-- Opening Marker --

(** The template of manager.hpp passes no path, which [loadComponent] requires:
    it never creates a component. *)
Theorem createComponent_never {T} (cast : C → option T) n o m m' r :
  createComponent cast n o m = Returned m' r → r = None ∧ components_ m' = components_ m.
Proof.
  unfold createComponent, loadComponent, path_and_version, at_string.
  rewrite !find_object. cbn. rewrite get_string_law. unfold mbind at 1, Op_bind at 1.
  destruct (mbind _ acquire m) as [m1 b| |] eqn:E; [|done..].
  unfold mbind, Op_bind, acquire in E. destruct (pool _); injection E as <- <-; by intros [= <- <-].
Qed.

(** ** Loading *)










(** ** Runs from the new manager *)

(** Nothing was ever loaded, and the locks are free. *)
Record nothing (m : Manager J C) : Prop := {
  no_components : components_ m = ∅;
  no_options : componentOptions_ m = ∅;
  no_states : componentStates_ m = ∅;
  no_modules : idle Free (moduleLoader_ m);
  no_bad_graph : graph_ok (dependencyGraph_ m);
  no_lock : locked m = false
}.

(** From such a state [c] ends in such a state, or locks twice if it may. *)
Definition kept {A} (may_lock : bool) (c : Op A) : Prop :=
  ∀ m, nothing m → match c m with Returned m' _ => nothing m' | SelfLock => may_lock = true | Unfinished => False end.



Lemma kept_same {A} b (f : Manager J C → Manager J C) (g : Manager J C → A) :
  (∀ m, nothing m → nothing (f m)) → kept b (λ m, Returned (f m) (g m)).
Proof. intros Hf m Hm. by apply Hf. Qed.


Lemma kept_with_lock {A} b (body : Op A) :
  (∀ m, nothing m → match body (m <| locked := true |>) with
                    | Returned m' _ => nothing (m' <| locked := false |>) | _ => False end) → kept b (with_lock body).
Proof. intros Hb m Hm. unfold with_lock. rewrite (no_lock m Hm). specialize (Hb m Hm). by destruct (body _). Qed.


Lemma kept_query {A} b (f : Manager J C → A) : kept b (with_lock (asks f)).
Proof. apply kept_with_lock. by intros m []. Qed.
































End manager.

(** ** Examples *)

#[local] Existing Instance canonical_iter.
#[local] Existing Instance insertion_sort.
#[local] Instance component_tree : JsonTree jtree Z := jtree_json (λ _, ""%string) (λ _, None).

(** A directory of two libraries, which open. *)
Definition in_directory (path : string) : bool :=
  existsb (String.eqb path) ["./components/base.so"; "./components/libcamera.so"]%string.
Definition dir_fs (path : string) : option file :=
  if in_directory path then Some (mkFile [127; 69; 76; 70; 2]%Z true) else None.

Definition demo_exists (path : string) : bool := String.eqb path "./components" || in_directory path.
Definition demo_listing (dir : string) : list (string * bool) :=
  [("base.so", true); ("libcamera.so", true); ("notes.txt", true)]%string.

Definition run_demo (ops : list manager_op) : Op jtree nat unit :=
  run_manager_ops dir_fs demo_hash demo_open 0 (λ n, Some (Some n)) demo_exists demo_listing "./components" None ops.
Definition state_of (c : call jtree nat unit) : Manager jtree nat := match c with Returned m _ => m | _ => Manager_new end.

Definition load_params (name path version : string) (deps : list string) : jtree :=
  TObj [("dependencies"%string, TArr (map TStr deps)); ("name"%string, TStr name);
        ("path"%string, TStr path); ("version"%string, TStr version)].
Definition load_base : manager_op := MLoad (load_params "base" "./components/base.so" "1.0.0" []).
Definition load_camera (version : string) (deps : list string) : manager_op :=
  MLoad (load_params "camera" "./components/libcamera.so" version deps).

(** The first load that passes its checks locks twice, and so does the start. *)
Example demo_self_lock : run_demo [load_base] Manager_new = SelfLock ∧ run_demo [MInitialize] Manager_new = SelfLock.
Proof. vm_compute. done. Qed.

(** A dependency is compared with the version of the component that needs it, not
    with a required version: a camera 2.0.0 is refused when it uses a base 1.0.0,
    and a camera 1.0.0 goes on to the loader. *)
Example dependency_needs_own_version :
  let m := state_of (run_demo [MUpdateGraph "base" "1.0.0" [] []] Manager_new) in
  run_demo [load_camera "1.0.0" ["base"%string]] m = SelfLock
  ∧ ∃ m', run_demo [load_camera "2.0.0" ["base"%string]] m = Returned m' tt.
Proof. split; [vm_compute; reflexivity|]. eexists. vm_compute. reflexivity. Qed.

(** A component whose load failed stays a node of the graph, so another that
    depends on it goes on to the loader. *)
Example failed_load_satisfies :
  let fails := MLoad (load_params "ghost" "" "1.0.0" []) in
  run_demo [fails; load_camera "1.0.0" ["ghost"%string]] Manager_new = SelfLock
  ∧ ∃ m', run_demo [load_camera "1.0.0" ["ghost"%string]] Manager_new = Returned m' tt.
Proof. split; [vm_compute; reflexivity|]. eexists. vm_compute. reflexivity. Qed.

(** [destroy] keeps the graph. *)
Example destroy_keeps_graph :
  let m := state_of (run_demo [MUpdateGraph "base" "1.0.0" [] []; MUpdateGraph "camera" "1.0.0" ["base"%string] []; MDestroy] Manager_new) in
  getDependencies (dependencyGraph_ m) "camera" = ["base"]%string.
Proof. vm_compute. done. Qed.

(** A state with two components, the camera depending on the base. *)
Definition two_components : Manager jtree nat :=
  (state_of (run_demo [MUpdateGraph "base" "1.0.0" [] []; MUpdateGraph "camera" "1.0.0" ["base"%string] []] Manager_new))
    <| components_ := <["base"%string := Some 0%nat]> {["camera"%string := Some 1%nat]} |>
    <| componentStates_ := <["base"%string := Created]> {["camera"%string := Created]} |>
    <| eventListeners_ := {[StateChanged := [7%nat]]} |>.

(** A component is unloaded under the one that depends on it. *)
Example unload_ignores_dependents :
  let m := state_of (run_demo [MUnload (TObj [("name"%string, TStr "base")])] two_components) in
  (map_to_list (components_ m)).*1 = ["camera"]%string ∧ getDependencies (dependencyGraph_ m) "camera" = [].
Proof. vm_compute. done. Qed.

-- Closing Marker --

REQUIREMENT
Nothing added, nothing dropped: copy the data above.

COMPLETED TASK
(** The template of manager.hpp passes no path, which [loadComponent] requires:
    it never creates a component. *)
Theorem createComponent_never {T} (cast : C → option T) n o m m' r :
  createComponent cast n o m = Returned m' r → r = None ∧ components_ m' = components_ m.
Proof.
  unfold createComponent, loadComponent, path_and_version, at_string.
  rewrite !find_object. cbn. rewrite get_string_law. unfold mbind at 1, Op_bind at 1.
  destruct (mbind _ acquire m) as [m1 b| |] eqn:E; [|done..].
  unfold mbind, Op_bind, acquire in E. destruct (pool _); injection E as <- <-; by intros [= <- <-].
Qed.

(** ** Loading *)










(** ** Runs from the new manager *)

(** Nothing was ever loaded, and the locks are free. *)
Record nothing (m : Manager J C) : Prop := {
  no_components : components_ m = ∅;
  no_options : componentOptions_ m = ∅;
  no_states : componentStates_ m = ∅;
  no_modules : idle Free (moduleLoader_ m);
  no_bad_graph : graph_ok (dependencyGraph_ m);
  no_lock : locked m = false
}.

(** From such a state [c] ends in such a state, or locks twice if it may. *)
Definition kept {A} (may_lock : bool) (c : Op A) : Prop :=
  ∀ m, nothing m → match c m with Returned m' _ => nothing m' | SelfLock => may_lock = true | Unfinished => False end.



Lemma kept_same {A} b (f : Manager J C → Manager J C) (g : Manager J C → A) :
  (∀ m, nothing m → nothing (f m)) → kept b (λ m, Returned (f m) (g m)).
Proof. intros Hf m Hm. by apply Hf. Qed.


Lemma kept_with_lock {A} b (body : Op A) :
  (∀ m, nothing m → match body (m <| locked := true |>) with
                    | Returned m' _ => nothing (m' <| locked := false |>) | _ => False end) → kept b (with_lock body).
Proof. intros Hb m Hm. unfold with_lock. rewrite (no_lock m Hm). specialize (Hb m Hm). by destruct (body _). Qed.


Lemma kept_query {A} b (f : Manager J C → A) : kept b (with_lock (asks f)).
Proof. apply kept_with_lock. by intros m []. Qed.
































End manager.

(** ** Examples *)

#[local] Existing Instance canonical_iter.
#[local] Existing Instance insertion_sort.
#[local] Instance component_tree : JsonTree jtree Z := jtree_json (λ _, ""%string) (λ _, None).

(** A directory of two libraries, which open. *)
Definition in_directory (path : string) : bool :=
  existsb (String.eqb path) ["./components/base.so"; "./components/libcamera.so"]%string.
Definition dir_fs (path : string) : option file :=
  if in_directory path then Some (mkFile [127; 69; 76; 70; 2]%Z true) else None.

Definition demo_exists (path : string) : bool := String.eqb path "./components" || in_directory path.
Definition demo_listing (dir : string) : list (string * bool) :=
  [("base.so", true); ("libcamera.so", true); ("notes.txt", true)]%string.

Definition run_demo (ops : list manager_op) : Op jtree nat unit :=
  run_manager_ops dir_fs demo_hash demo_open 0 (λ n, Some (Some n)) demo_exists demo_listing "./components" None ops.
Definition state_of (c : call jtree nat unit) : Manager jtree nat := match c with Returned m _ => m | _ => Manager_new end.

Definition load_params (name path version : string) (deps : list string) : jtree :=
  TObj [("dependencies"%string, TArr (map TStr deps)); ("name"%string, TStr name);
        ("path"%string, TStr path); ("version"%string, TStr version)].
Definition load_base : manager_op := MLoad (load_params "base" "./components/base.so" "1.0.0" []).
Definition load_camera (version : string) (deps : list string) : manager_op :=
  MLoad (load_params "camera" "./components/libcamera.so" version deps).

(** The first load that passes its checks locks twice, and so does the start. *)
Example demo_self_lock : run_demo [load_base] Manager_new = SelfLock ∧ run_demo [MInitialize] Manager_new = SelfLock.
Proof. vm_compute. done. Qed.

(** A dependency is compared with the version of the component that needs it, not
    with a required version: a camera 2.0.0 is refused when it uses a base 1.0.0,
    and a camera 1.0.0 goes on to the loader. *)
Example dependency_needs_own_version :
  let m := state_of (run_demo [MUpdateGraph "base" "1.0.0" [] []] Manager_new) in
  run_demo [load_camera "1.0.0" ["base"%string]] m = SelfLock
  ∧ ∃ m', run_demo [load_camera "2.0.0" ["base"%string]] m = Returned m' tt.
Proof. split; [vm_compute; reflexivity|]. eexists. vm_compute. reflexivity. Qed.

(** A component whose load failed stays a node of the graph, so another that
    depends on it goes on to the loader. *)
Example failed_load_satisfies :
  let fails := MLoad (load_params "ghost" "" "1.0.0" []) in
  run_demo [fails; load_camera "1.0.0" ["ghost"%string]] Manager_new = SelfLock
  ∧ ∃ m', run_demo [load_camera "1.0.0" ["ghost"%string]] Manager_new = Returned m' tt.
Proof. split; [vm_compute; reflexivity|]. eexists. vm_compute. reflexivity. Qed.

(** [destroy] keeps the graph. *)
Example destroy_keeps_graph :
  let m := state_of (run_demo [MUpdateGraph "base" "1.0.0" [] []; MUpdateGraph "camera" "1.0.0" ["base"%string] []; MDestroy] Manager_new) in
  getDependencies (dependencyGraph_ m) "camera" = ["base"]%string.
Proof. vm_compute. done. Qed.

(** A state with two components, the camera depending on the base. *)
Definition two_components : Manager jtree nat :=
  (state_of (run_demo [MUpdateGraph "base" "1.0.0" [] []; MUpdateGraph "camera" "1.0.0" ["base"%string] []] Manager_new))
    <| components_ := <["base"%string := Some 0%nat]> {["camera"%string := Some 1%nat]} |>
    <| componentStates_ := <["base"%string := Created]> {["camera"%string := Created]} |>
    <| eventListeners_ := {[StateChanged := [7%nat]]} |>.

(** A component is unloaded under the one that depends on it. *)
Example unload_ignores_dependents :
  let m := state_of (run_demo [MUnload (TObj [("name"%string, TStr "base")])] two_components) in
  (map_to_list (components_ m)).*1 = ["camera"]%string ∧ getDependencies (dependencyGraph_ m) "camera" = [].
Proof. vm_compute. done. Qed.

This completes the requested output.